# Assignment:
Copy out once more, exactly, the line with "let '(rs, s2) := file_run tick cs s1 in" and all the lines after it, up to the last line of the data.

(Stored data)
================================
(* ===== verification/FileSpec.v ===== *)
(** * The descriptor calls as an abstract file machine

    What user code sees of [open], [close], [read] and [write]: a finite map
    from descriptors to open files, the memory, and what was sent to the
    serial line.  The system calls of [syscall/mod.rs] implement it, over the
    table of slots, the loops over raw memory and the log of the devices. *)

From S2P Require Import Prelude RustStr Mem Kernel Scheduler Interrupts Process Syscall Lifecycle Files.

(** ** The machine *)

Inductive FileCall :=
| Open (path flags : Z)
| Close (fd : Z)
| Read (fd buf count : Z)
| Write (fd buf count : Z).

Record FileState := mkFileState {
  fs_files : gmap Z OpenFile; fs_memory : mem; fs_serial : list Z }.

(** The lowest descriptor from [fd] up that is not in use, looking at [n] of
    them. *)
Fixpoint lowest_from (n : nat) (fd : Z) (m : gmap Z OpenFile) : Z :=
  match n with
  | O => fd
  | S n => match m !! fd with None => fd | Some _ => lowest_from n (fd + 1) m end
  end.
Definition lowest (m : gmap Z OpenFile) : Z := lowest_from (size m) 3 m.

(** The bytes at an address, and the part of a string before its NUL. *)
Definition peek (m : mem) (a : Z) (n : nat) : list Z :=
  (fun i => default 0 (m !! (a + Z.of_nat i))) <$> seq 0 n.
Fixpoint before_nul (bs : list Z) : option (list Z) :=
  match bs with
  | [] => None
  | b :: bs => if b =? 0 then Some [] else cons b <$> before_nul bs
  end.

(** What a read of [count] bytes delivers: of a text the part from the offset
    on, of the endless devices zeros. *)
Definition delivered (tick : Z) (f : OpenFile) (count : Z) : list Z :=
  match content tick (f_node f) with
  | Some text => take (Z.to_nat count) (drop (Z.to_nat (f_offset f)) text)
  | None => replicate (Z.to_nat count) 0
  end.

Definition written (n : PseudoNode) (count : Z) : Z :=
  match n with
  | DevNull | DevZero | DevTtyS0 => count
  | DevFull => errno NoSpc
  | _ => errno Perm
  end.

Definition file_step (tick : Z) (c : FileCall) (s : FileState) : Z * FileState :=
  let '(mkFileState files m out) := s in
  match c with
  | Open path flags =>
    if path =? 0 then (errno Fault, s) else
    match before_nul (peek m path 256) ≫= from_utf8 with
    | None => (errno Fault, s)
    | Some p =>
      match node_of_path p with
      | None => (errno NoEnt, s)
      | Some node =>
        if writes flags && read_only node then (errno Acces, s)
        else (lowest files, mkFileState (<[lowest files := mkOpenFile node 0]> files) m out)
      end
    end
  | Close fd =>
    if fd <? 3 then (0, s) else
    match files !! fd with
    | None => (errno BadF, s)
    | Some _ => (0, mkFileState (delete fd files) m out)
    end
  | Read fd buf count =>
    if count =? 0 then (0, s) else if buf =? 0 then (errno Fault, s) else
    match files !! fd with
    | None => (errno BadF, s)
    | Some f =>
      let bs := delivered tick f count in
      (zlen bs, mkFileState (<[fd := mkOpenFile (f_node f) (saturating_add 64 (f_offset f) (zlen bs))]> files)
                  (region buf bs ∪ m) out)
    end
  | Write fd buf count =>
    if count =? 0 then (0, s) else if buf =? 0 then (errno Fault, s) else
    match files !! fd with
    | None => (errno BadF, s)
    | Some f =>
      (written (f_node f) count,
       if decide (f_node f = DevTtyS0)
       then mkFileState files m (out ++ (peek m buf (Z.to_nat count) ≫= utf8_char)) else s)
    end
  end.

(** Calls in order, with their results. *)
Fixpoint file_run (tick : Z) (cs : list FileCall) (s : FileState) : list Z * FileState :=
  match cs with
  | [] => ([], s)
  | c :: cs =>
    let '(r, s1) := file_step tick c s in
    let '(rs, s2) := file_run tick cs s1 in
    (r :: rs, s2)
  end.

(** ** The kernel *)

Definition frame_of (c : FileCall) : SyscallFrame :=
  match c with
  | Open path flags => mkFrame SYS_OPEN path flags 0 0 0 0
  | Close fd => mkFrame SYS_CLOSE fd 0 0 0 0 0
  | Read fd buf count => mkFrame SYS_READ fd buf count 0 0 0
  | Write fd buf count => mkFrame SYS_WRITE fd buf count 0 0 0
  end.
================================
# Answer for this exercise:
    let '(rs, s2) := file_run tick cs s1 in
    (r :: rs, s2)
  end.

(** ** The kernel *)

Definition frame_of (c : FileCall) : SyscallFrame :=
  match c with
  | Open path flags => mkFrame SYS_OPEN path flags 0 0 0 0
  | Close fd => mkFrame SYS_CLOSE fd 0 0 0 0 0
  | Read fd buf count => mkFrame SYS_READ fd buf count 0 0 0
  | Write fd buf count => mkFrame SYS_WRITE fd buf count 0 0 0
  end.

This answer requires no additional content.